From the records below, extract only the lines running from the line with "(** Queues of eight. *)" to the line with "Definition demo_recent : RecentAnnounce", both lines included, reproducing them exactly.
*** EXCERPTED DATA ***
(* ===== verification/RelayDemo.v ===== *)
(** * A concrete relay

    Bounded channels as lists, and a relay with three interfaces, a path and a
    known destination: the instances at which the theorems of Relay.v, Hops.v
    and Transit.v are evaluated. *)

From S2P Require Import Prelude F64 Wire Packet LinkSignalling Receipt Ifac Table Hashlist PathTable.
From S2P Require Import ReverseTable LinkTable Ownership LinkTransit Tunnel Identity Announce Ingress RateLimit Blackhole.
From S2P Require Import Msgpack Actor ActorFacts Restore Forward ProofRoute Learn Inbound.
From stdpp Require Import prelude list gmap fin_maps functions.

Open Scope Z_scope.

(** Queues of eight. *)
#[export] Instance toy_mpsc : Mpsc := {|
  chan := λ A : Type, (list A * bool)%type;
  try_send := λ A c x,
    if c.2 : bool then (c, SendClosed) else if Nat.leb 8 (length c.1) then (c, SendFull) else ((c.1 ++ [x], false), SendOk);
  chan_closed := λ A c, c.2;
  accepted := λ A c, c.1;
|}.

#[export] Instance toy_mpsc_laws : MpscLaws toy_mpsc.
Proof. split. intros A [l b] x. cbn -[Nat.leb]. destruct b; [done|]. by destruct (Nat.leb 8 (length l)). Qed.

#[export] Existing Instance toy_digest.
#[export] Existing Instance toy_ed.

Definition demo_env : Env :=
  mkEnv (f_of_Z 100) 100 (mkClock 100 100 100) f_zero [1; 2; 3] [] [].

(** Interface [n] writes to queue [n]. *)
Definition demo_iface (n : Z) (key : option bytes) : Iface :=
  mkIface (mkEntry (mkOwner 1 n (mkReg false n n 0)) (mkCap 1500 1600 true) key 8) Full Normal true 1000000
    (Z.to_nat n) None None None None 0 0 0 0 0 (ctrl_new 0).

Definition demo_transport : bytes := replicate 16 9.
Definition demo_dest : bytes := replicate 16 7.
Definition demo_key : bytes := replicate 32 1 ++ replicate 32 6.
Definition demo_link : bytes := replicate 16 4.

(** The destination is one hop beyond interface 2. *)
Definition demo_path : PathEntry := path_entry_new None 1 2 Full (f_of_Z 50).

Definition demo_recent : RecentAnnounce :=
  mkRecent 1 None (f_of_Z 50) (Some demo_key) None None false false None (replicate 10 2).

(** A link requested through the relay from interface 1 and not yet proved. *)
Definition demo_link_entry : LinkEntry := {|
  LinkTable.timestamp := f_of_Z 90; LinkTable.next_hop := None; LinkTable.interface_id := 2;
  LinkTable.remaining_hops := 1; LinkTable.destination_hash := demo_dest; established := false; validated := false;
  proof_timeout := f_of_Z 200; LinkTable.receiving_interface := 1; taken_hops := 4;
  interface_owner := Some {| epoch := 1; LinkTable.revision := 2 |};
  receiving_owner := Some {| epoch := 1; LinkTable.revision := 1 |};
  requested_mode := DEFAULT_LINK_MODE; accepted_mtu_ceiling := 500 |}.

Definition demo_relay : Actor := {|
  path_table := PathTable.insert path_table_new demo_dest demo_path;
  link_table := LinkTable.insert link_table_new demo_link demo_link_entry;
  announce_table := at_new; held := ∅; reverse_table := reverse_new; tunnel_table := tunnel_table_new;
  packet_hashlist := hashlist_new; rate_table := rate_table_new; blackhole_table := blackhole_new; traffic := ∅;
  packet_metrics := ∅; packet_metrics_order := []; receipt_table := ∅; receipt_msg_ids := ∅;
  receipt_proof_txs := ∅; receipt_updates := ∅;
  interfaces := {[1 := demo_iface 1 None; 2 := demo_iface 2 None; 3 := demo_iface 3 (Some (replicate 64 3))]};
  local_destinations := ∅; destination_channels := ∅; local_link_routes := ∅; pending_local_link_requests := ∅;
  link_endpoints := ∅; path_requests := ∅; discovery_path_requests := ∅; pending_announce_admissions := [];
  path_interface_suppressions := ∅; pending_local_path_requests := ∅;
  recent_announces := {[demo_dest := demo_recent]};
  is_transport_enabled := true; transport_identity_hash := Some demo_transport; local_hops_delta := 0;
  is_shared_instance := false; shared_instance_client_mode := false; state_dirty := false; channel_drops := 0;
  wires := λ _, ([], false); mailboxes := λ _, ([], false); events := [] |}.

Lemma demo_iface_ok n key : (∀ k, key = Some k → length k = 64%nat) → iface_ok (demo_iface n key).
Proof.
  intros Hk. split; [exact Hk|done| |apply ctrl_with_ok, default_times].
  split; (split; [done|]); unfold U32_MAX; cbn; lia.
Qed.

Lemma demo_relay_ok : actor_ok 1000 demo_relay.
Proof.
  split.
  - apply map_Forall_insert_2; [by apply demo_iface_ok|]. apply map_Forall_insert_2; [by apply demo_iface_ok|].
    apply map_Forall_singleton, demo_iface_ok. by intros k [= <-].
  - split; apply map_Forall_empty.
  - apply map_Forall_empty.
  - unfold U32_MAX. lia.
  - apply map_Forall_singleton. intros k [= <-]. reflexivity.
  - apply map_Forall_empty.
  - apply map_Forall_insert_2; [done|apply map_Forall_empty].
  - intros id d tp Hd. discriminate Hd.
  - intros i [= <-]. by apply (bool_decide_eq_true_1 _).
  - done.
Qed.

(** *** Packets *)

Definition demo_header (ty : PacketType) : PacketHeader :=
  mkHeader (mkFlags Header2 false Transport Single ty) 3 (Some demo_transport) demo_dest CtxNone.

Definition demo_data : bytes := header_pack (demo_header Data) ++ [1; 2; 3].
Definition demo_request : bytes := header_pack (demo_header LinkRequest) ++ replicate 64 5.

(** The responder's proof of [demo_link]. *)
Definition demo_proof_header : PacketHeader :=
  mkHeader (mkFlags Header1 false Broadcast Link Proof) 0 None demo_link Lrproof.
Definition demo_proof : bytes :=
  header_pack demo_proof_header ++
  ed_sign [6] (demo_link ++ replicate 32 8 ++ drop 32 demo_key) ++ replicate 32 8.

Definition arrives (id : Z) (raw : bytes) : PacketIn := mkIn raw id no_metrics.

(** The state and the call a reception ends with. *)
Definition after (m : io (Actor * Next)) : Actor := match m with Ok (a, _) => a | _ => demo_relay end.
Definition sent (a : Actor) (id : Z) : list bytes := accepted (wires a (Z.to_nat id)).

Example demo_forwards :
  sent (after (on_inbound demo_env demo_relay (arrives 1 demo_data))) 2 =
    [header_pack (mkHeader (mkFlags Header1 false Broadcast Single Data) 4 None demo_dest CtxNone) ++ [1; 2; 3]].
Proof. vm_compute. reflexivity. Qed.

Example demo_validates :
  validated <$> LinkTable.get (link_table (after (on_inbound demo_env demo_relay (arrives 2 demo_proof)))) demo_link
  = Some true.
Proof. vm_compute. reflexivity. Qed.

(** An announce of another destination, two hops away, and its path. *)
Definition demo_announced : bytes * bytes :=
  match create_at demo_identity [1; 2; 3] (Some [9]) None 1000 [0; 1; 2; 3; 4],
        hash_from_name_and_identity (E := Empty_set) [1; 2; 3] (Some (id_hash demo_identity)) with
  | Ok a, Ok dh =>
      (dh, header_pack (mkHeader (mkFlags Header1 false Broadcast Single Announce) 2 None dh CtxNone) ++ ann_pack a)
  | _, _ => ([], [])
  end.

Example demo_learns :
  (λ e, (PathTable.hops e, PathTable.interface_id e)) <$>
    PathTable.get (path_table (after (on_inbound demo_env demo_relay (arrives 1 demo_announced.2)))) demo_announced.1
  = Some (3, 1).
Proof. vm_compute. reflexivity. Qed.

(** A tunnel that lost its interface, the path it remembers, and the packet
    with which it reappears.  The two control destinations have to differ,
    which they do not under a digest that keeps a prefix: this one keeps the
    end. *)
Module Tunnelled.
#[export] Instance rev_digest : Digest := {|
  hasher := bytes; hasher_new := []; hasher_update h b := h ++ b;
  hasher_finalize h := take 32 (map (λ b, b mod 256) (reverse h) ++ replicate 32 0) |}.

Definition demo_remembered : bytes := replicate 16 11.
Definition demo_stored : TunnelPath := {|
  tp_timestamp := f_of_Z 20; tp_next_hop := Some (replicate 16 12); tp_hops := 5; tp_expires := f_of_Z 5000;
  tp_random_blobs := []; tp_packet_hash := None |}.

Definition demo_synthesis_data : TunnelSynthesisData := {|
  Tunnel.public_key := demo_key; Tunnel.interface_hash := replicate 32 2; Tunnel.random_hash := replicate 16 0;
  Tunnel.signature := ed_sign [6] (demo_key ++ replicate 32 2 ++ replicate 16 0) |}.

Definition demo_synthesis : bytes :=
  match tunnel_synthesize_dest_hash with
  | Ok dest =>
      header_pack (mkHeader (mkFlags Header1 false Broadcast Plain Data) 0 None dest CtxNone) ++
      synth_pack demo_synthesis_data
  | _ => []
  end.

Definition demo_tunnelled : Actor :=
  upd_tunnel_table (λ _, Tunnel.insert tunnel_table_new {|
    tunnel_id := synth_tunnel_id demo_synthesis_data; Tunnel.interface_id := None;
    tunnel_paths := {[demo_remembered := demo_stored]}; Tunnel.expires := f_of_Z 5000 |}) demo_relay.

Example demo_restores :
  (λ e, (PathTable.hops e, PathTable.interface_id e)) <$>
    PathTable.get (path_table (after (on_inbound demo_env demo_tunnelled (arrives 1 demo_synthesis)))) demo_remembered
  = Some (5, 1).
Proof. vm_compute. reflexivity. Qed.
End Tunnelled.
*** End of EXCERPTED DATA ***
§ SOLUTION FOR THIS PROBLEM
(** Queues of eight. *)
#[export] Instance toy_mpsc : Mpsc := {|
  chan := λ A : Type, (list A * bool)%type;
  try_send := λ A c x,
    if c.2 : bool then (c, SendClosed) else if Nat.leb 8 (length c.1) then (c, SendFull) else ((c.1 ++ [x], false), SendOk);
  chan_closed := λ A c, c.2;
  accepted := λ A c, c.1;
|}.

#[export] Instance toy_mpsc_laws : MpscLaws toy_mpsc.
Proof. split. intros A [l b] x. cbn -[Nat.leb]. destruct b; [done|]. by destruct (Nat.leb 8 (length l)). Qed.

#[export] Existing Instance toy_digest.
#[export] Existing Instance toy_ed.

Definition demo_env : Env :=
  mkEnv (f_of_Z 100) 100 (mkClock 100 100 100) f_zero [1; 2; 3] [] [].

(** Interface [n] writes to queue [n]. *)
Definition demo_iface (n : Z) (key : option bytes) : Iface :=
  mkIface (mkEntry (mkOwner 1 n (mkReg false n n 0)) (mkCap 1500 1600 true) key 8) Full Normal true 1000000
    (Z.to_nat n) None None None None 0 0 0 0 0 (ctrl_new 0).

Definition demo_transport : bytes := replicate 16 9.
Definition demo_dest : bytes := replicate 16 7.
Definition demo_key : bytes := replicate 32 1 ++ replicate 32 6.
Definition demo_link : bytes := replicate 16 4.

(** The destination is one hop beyond interface 2. *)
Definition demo_path : PathEntry := path_entry_new None 1 2 Full (f_of_Z 50).

Definition demo_recent : RecentAnnounce :=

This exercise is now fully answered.